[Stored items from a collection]

(** A write that bypasses the (empty) buffer. *)
Lemma write_direct_bytes bs d w total dn d' n ok :
  writer_bytes d w total dn -> wbuf w = [] -> write_end (wfirst w) bs d = (d', n, ok) ->
  others_same (wfirst w) d d' /\ (fate d = [] -> fate d' = [] /\ ok = true)
  /\ if ok : bool then writer_bytes d' w (total ++ bs) dn
     else 0 <= n < zlen bs /\ writer_bytes d' w (total ++ ztake n bs) dn.
Proof.
  intros (fl & Hk & Hd & Hs) Hnil E.
  pose proof (write_end_spec (wfirst w) bs d fl Hk) as (n' & Hn & Hr & Hok & Hk' & Hoth).
  pose proof (write_end_fate (wfirst w) bs d) as Hfate.
  rewrite E in *. cbn [fst snd] in *. subst n'. split; [done|]. split; [done|].
  assert (Hwb : writer_bytes d' w (total ++ ztake n bs) dn).
  { eexists. split; [done|]. cbn [fdata fsynced]. rewrite <- Hd, Hnil, !app_nil_r. split; [done|].
    rewrite zlen_app, zlen_ztake by lia. lia. }
  destruct ok.
  - by rewrite ztake_all in Hwb by (rewrite (proj1 Hok eq_refl); lia).
  - split; [|done]. destruct (decide (n = zlen bs)) as [En|]; [by apply Hok in En|lia].
Qed.

(** Making room in the buffer for [bs]. *)
Lemma make_room_bytes (bs : list byte) d w total dn d' w' r :
  writer_bytes d w total dn ->
  (if BUF_CAPACITY - zlen (wbuf w) <? zlen bs then flush_buf else ret tt) (d, w) = ((d', w'), r) ->
  writer_bytes d' w' total dn /\ same_but_buf w w' /\ others_same (wfirst w) d d'
  /\ zlen (wbuf w') <= zlen (wbuf w)
  /\ (is_ok r = true -> zlen bs <= BUF_CAPACITY - zlen (wbuf w) \/ wbuf w' = [])
  /\ (fate d = [] -> fate d' = [] /\ r = Ok tt).
Proof.
  intros Hb E. destruct (Z.ltb_spec (BUF_CAPACITY - zlen (wbuf w)) (zlen bs)) as [Hc|Hc].
  - destruct (flush_buf_bytes _ _ _ _ _ _ _ Hb E) as (? & ? & ? & ? & ? & ?).
    repeat (split; [done|]). split; [auto|done].
  - unfold ret in E. minv. split; [done|]. split; [by destruct w'|].
    split; [done|]. split; [lia|]. split; [by left|done].
Qed.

* ACTION ITEM: The response consists of the lines above that contain "pose".

* EXERCISE SOLUTION:
  pose proof (write_end_spec (wfirst w) bs d fl Hk) as (n' & Hn & Hr & Hok & Hk' & Hoth).
  pose proof (write_end_fate (wfirst w) bs d) as Hfate.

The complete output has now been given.